→ **WORK INSTRUCTIONS**:
In the data below, one line contains "if n <? 0 then" and a later one contains "Section dumps.". Print both, with every line between them, exactly and alone.
+ + + + +
(* ===== verification/Json.v ===== *)
(** * The [json] module

    [json.dumps] and [json.loads] on the values the code stores: [None], booleans,
    integers, strings, lists and dictionaries with string keys.  A dictionary is the
    list of its items in insertion order.  Floating-point literals and lone
    surrogates outside U+DC80..U+DCFF, which [json.loads] would accept, are refused
    here: the code writes neither. *)
From stdpp Require Export strings.
From Stdlib Require Import Ascii.
From S2P Require Import Prelude Bytes FileSystem Unicode.
Local Open Scope Z_scope.

Unset Elimination Schemes.
Inductive Json : Type :=
  | JNull
  | JBool (b : bool)
  | JInt (n : Z)
  | JStr (s : string)
  | JArr (l : list Json)
  | JObj (d : list (string * Json)).
Set Elimination Schemes.

(** ** [json.dumps] with [ensure_ascii] *)

Definition hex_digit (d : Z) : byte := Z_to_byte (if d <? 10 then 48 + d else 87 + d).

(** [\uXXXX] *)
Definition unicode_escape (u : Z) : bytes :=
  x5c :: x75 :: (hex_digit <$> [u / 4096 mod 16; u / 256 mod 16; u / 16 mod 16; u mod 16]).

Definition escape_cp (u : Z) : bytes :=
  if u =? 34 then [x5c; x22]
  else if u =? 92 then [x5c; x5c]
  else if u =? 10 then [x5c; x6e]
  else if u =? 13 then [x5c; x72]
  else if u =? 9 then [x5c; x74]
  else if u =? 12 then [x5c; x66]
  else if u =? 8 then [x5c; x62]
  else if (32 <=? u) && (u <=? 126) then [Z_to_byte u]
  else if u <? 65536 then unicode_escape u
  else unicode_escape (55296 + (u - 65536) / 1024) ++ unicode_escape (56320 + (u - 65536) mod 1024).

(** A byte of an ill-formed sequence is the lone surrogate it stands for. *)
Definition escape_char (c : Char) : bytes :=
  match c with
  | Cp u => escape_cp u
  | Bad b => concat ((λ x, unicode_escape (56320 + byte_to_Z x)) <$> b)
  end.

Definition json_quote (s : string) : bytes :=
  x22 :: concat (escape_char <$> utf8_chars (bytes_of_str s)) ++ [x22].

Definition json_int (n : Z) : bytes :=
  if n <? 0 then x2d :: bytes_of_str (dec (- n)) else bytes_of_str (dec n).

(** [sep.join(l)] *)
Fixpoint join (sep : bytes) (l : list bytes) : bytes :=
  match l with
  | [] => []
  | [x] => x
  | x :: l' => x ++ sep ++ join sep l'
  end.

Section dumps.
(** [separators=(",", ":")], or the default with a space after each. *)
Context (compact : bool).

Definition item_sep : bytes := if compact then [x2c] else [x2c; x20].
Definition key_sep : bytes := if compact then [x3a] else [x3a; x20].

Fixpoint json_dumps (v : Json) : bytes :=
  match v with
  | JNull => bytes_of_str "null"
  | JBool b => bytes_of_str (if b then "true" else "false")
  | JInt n => json_int n
  | JStr s => json_quote s
  | JArr l => x5b :: join item_sep (json_dumps <$> l) ++ [x5d]
  | JObj d => x7b :: join item_sep ((λ kv, json_quote kv.1 ++ key_sep ++ json_dumps kv.2) <$> d) ++ [x7d]
  end.
End dumps.

(** ** [json.loads] *)

Definition is_ws (c : byte) : bool :=
  bool_decide (c = x20) || bool_decide (c = x0a) || bool_decide (c = x0d) || bool_decide (c = x09).

Fixpoint skip_ws (s : bytes) : bytes :=
  match s with c :: s' => if is_ws c then skip_ws s' else s | [] => [] end.

Definition hex_val (c : byte) : option Z :=
  let z := byte_to_Z c in
  if byte_in 48 57 c then Some (z - 48)
  else if byte_in 97 102 c then Some (z - 87)
  else if byte_in 65 70 c then Some (z - 55)
  else None.

Definition hex4 (a b c d : byte) : option Z :=
  x ← hex_val a; y ← hex_val b; z ← hex_val c; t ← hex_val d;
  Some (((x * 16 + y) * 16 + z) * 16 + t).

(** The character a two-character escape stands for. *)
Definition escapes : list (byte * byte) :=
  [(x22, x22); (x5c, x5c); (x2f, x2f); (x62, x08); (x66, x0c); (x6e, x0a); (x72, x0d); (x74, x09)].

Definition simple_escape (c : byte) : option byte :=
  snd <$> head (filter (λ p, p.1 = c) escapes).

Definition is_high (u : Z) : bool := (55296 <=? u) && (u <=? 56319).
Definition is_low (u : Z) : bool := (56320 <=? u) && (u <=? 57343).

(** The bytes that represent a single [\uXXXX]. *)
Definition escaped_bytes (u : Z) : option bytes :=
  if (56448 <=? u) && (u <=? 56575) then Some [Z_to_byte (u - 56320)]
  else if is_high u || is_low u then None
  else Some (utf8_encode u).

Definition prepend (b : bytes) (r : option (bytes * bytes)) : option (bytes * bytes) :=
  '(out, rest) ← r; Some (b ++ out, rest).

(** The characters up to the closing quote, and what follows it. *)
Fixpoint scan_string (s : bytes) : option (bytes * bytes) :=
  match s with
  | [] => None
  | c :: s1 =>
      if bool_decide (c = x22) then Some ([], s1)
      else if negb (bool_decide (c = x5c)) then
        if byte_to_Z c <? 32 then None else prepend [c] (scan_string s1)
      else match s1 with
      | [] => None
      | e :: s2 =>
          if negb (bool_decide (e = x75)) then
            b ← simple_escape e; prepend [b] (scan_string s2)
          else match s2 with
          | h1 :: h2 :: h3 :: h4 :: s3 =>
              u ← hex4 h1 h2 h3 h4;
              if is_high u then
                match s3 with
                | p :: q :: g1 :: g2 :: g3 :: g4 :: s4 =>
                    if bool_decide (p = x5c) && bool_decide (q = x75) then
                      v ← hex4 g1 g2 g3 g4;
                      if is_low v
                      then prepend (utf8_encode (65536 + (u - 55296) * 1024 + (v - 56320))) (scan_string s4)
                      else None
                    else None
                | _ => None
                end
              else b ← escaped_bytes u; prepend b (scan_string s3)
          | _ => None
          end
      end
  end.

Definition is_digit_byte (c : byte) : bool := byte_in 48 57 c.

Fixpoint span_digits (s : bytes) : bytes * bytes :=
  match s with
  | c :: s' => if is_digit_byte c then let '(d, r) := span_digits s' in (c :: d, r) else ([], s)
  | [] => ([], [])
  end.

(** [s] after the prefix [p]. *)
Fixpoint eat (p s : bytes) : option bytes :=
  match p, s with
  | [], _ => Some s
  | c :: p', d :: s' => if bool_decide (c = d) then eat p' s' else None
  | _ :: _, [] => None
  end.

(** Digits without a leading zero. *)
Definition scan_digits (s : bytes) : option (bytes * bytes) :=
  match eat [x30] s with
  | Some s' => Some ([x30], s')
  | None => let '(ds, rest) := span_digits s in if bool_decide (ds = []) then None else Some (ds, rest)
  end.

(** A number without sign; a fraction or an exponent is refused. *)
Definition is_float_mark (c : byte) : bool := bool_decide (c ∈ [x2e; x65; x45]).

Definition scan_nat (s : bytes) : option (Z * bytes) :=
  '(ds, rest) ← scan_digits s;
  if default false (is_float_mark <$> head rest) then None
  else Some (int_of_string (str_of_bytes ds), rest).

Definition scan_int (s : bytes) : option (Z * bytes) :=
  match eat [x2d] s with
  | Some s' => '(n, rest) ← scan_nat s'; Some (- n, rest)
  | None => scan_nat s
  end.

Definition scan_const (s : bytes) : option (Json * bytes) :=
  match eat (bytes_of_str "null") s with
  | Some r => Some (JNull, r)
  | None =>
      match eat (bytes_of_str "true") s with
      | Some r => Some (JBool true, r)
      | None =>
          match eat (bytes_of_str "false") s with
          | Some r => Some (JBool false, r)
          | None => '(n, r) ← scan_int s; Some (JInt n, r)
          end
      end
  end.

(** [d[k] = v] on the items of a dictionary. *)
Fixpoint dict_set {V} (k : string) (v : V) (d : list (string * V)) : list (string * V) :=
  match d with
  | [] => [(k, v)]
  | (k', v') :: d' => if bool_decide (k' = k) then (k, v) :: d' else (k', v') :: dict_set k v d'
  end.

(** [d.get(k)] *)
Fixpoint dict_get {V} (k : string) (d : list (string * V)) : option V :=
  match d with
  | [] => None
  | (k', v) :: d' => if bool_decide (k' = k) then Some v else dict_get k d'
  end.

Fixpoint scan_value (fuel : nat) (s : bytes) : option (Json * bytes) :=
  match fuel, s with
  | O, _ | _, [] => None
  | S fuel', c :: s' =>
      if bool_decide (c = x22) then
        '(b, r) ← scan_string s'; Some (JStr (str_of_bytes b), r)
      else if bool_decide (c = x5b) then
        match eat [x5d] (skip_ws s') with
        | Some r => Some (JArr [], r)
        | None => '(l, r) ← scan_elements fuel' (skip_ws s'); Some (JArr l, r)
        end
      else if bool_decide (c = x7b) then
        match eat [x7d] (skip_ws s') with
        | Some r => Some (JObj [], r)
        | None => '(d, r) ← scan_members fuel' [] (skip_ws s'); Some (JObj d, r)
        end
      else scan_const s
  end
with scan_elements (fuel : nat) (s : bytes) : option (list Json * bytes) :=
  match fuel with
  | O => None
  | S fuel' =>
      '(v, r) ← scan_value fuel' s;
      match eat [x5d] (skip_ws r) with
      | Some r' => Some ([v], r')
      | None =>
          r' ← eat [x2c] (skip_ws r);
          '(l, r'') ← scan_elements fuel' (skip_ws r');
          Some (v :: l, r'')
      end
  end
with scan_members (fuel : nat) (d : list (string * Json)) (s : bytes)
    : option (list (string * Json) * bytes) :=
  match fuel with
  | O => None
  | S fuel' =>
      s' ← eat [x22] s;
      '(k, r) ← scan_string s';
      r' ← eat [x3a] (skip_ws r);
      '(v, r) ← scan_value fuel' (skip_ws r');
      match eat [x7d] (skip_ws r) with
      | Some r' => Some (dict_set (str_of_bytes k) v d, r')
      | None => r' ← eat [x2c] (skip_ws r); scan_members fuel' (dict_set (str_of_bytes k) v d) (skip_ws r')
      end
  end.

(** Two calls at most per byte. *)
Definition json_fuel (s : bytes) : nat := 2 * length s + 2.

(** [json.loads(b.decode("utf-8"))]; [ValueError] covers [JSONDecodeError]. *)
Definition json_loads (b : bytes) : Exn + Json :=
  if utf8_valid b then
    match scan_value (json_fuel b) (skip_ws b) with
    | Some (v, r) => if bool_decide (skip_ws r = []) then inr v else inl ValueError
    | None => inl ValueError
    end
  else inl UnicodeDecodeError.

Definition demo_json : Json :=
  JObj [("term"%string, JInt 12);
        ("voted_for"%string, JStr (str_of_bytes [x6e; x22; xc3; xa9; xf0; x9f; x98; x80; xff; x0a]));
        ("servers"%string, JArr [JStr "n1"; JNull; JBool true; JInt (-7); JArr []; JObj []])].

Example demo_json_loads :
  json_loads (json_dumps false demo_json) = inr demo_json ∧ json_loads (json_dumps true demo_json) = inr demo_json.
Proof. vm_compute. repeat split. Qed.

(** The texts [{"k": 4}], [[1,]], [01] and [ {"a":1,"a":2}]. *)
Example demo_json_text :
  json_dumps false (JObj [("k"%string, JInt 4)]) = [x7b; x22; x6b; x22; x3a; x20; x34; x7d]
  ∧ json_loads (bytes_of_str "[1,]") = inl ValueError
  ∧ json_loads (bytes_of_str "01") = inl ValueError
  ∧ json_loads [x20; x7b; x22; x61; x22; x3a; x31; x2c; x22; x61; x22; x3a; x32; x7d] =
      inr (JObj [("a"%string, JInt 2)]).
Proof. vm_compute. repeat split. Qed.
+ + + + +
→ **TASK ANSWER**:
  if n <? 0 then x2d :: bytes_of_str (dec (- n)) else bytes_of_str (dec n).

(** [sep.join(l)] *)
Fixpoint join (sep : bytes) (l : list bytes) : bytes :=
  match l with
  | [] => []
  | [x] => x
  | x :: l' => x ++ sep ++ join sep l'
  end.

Section dumps.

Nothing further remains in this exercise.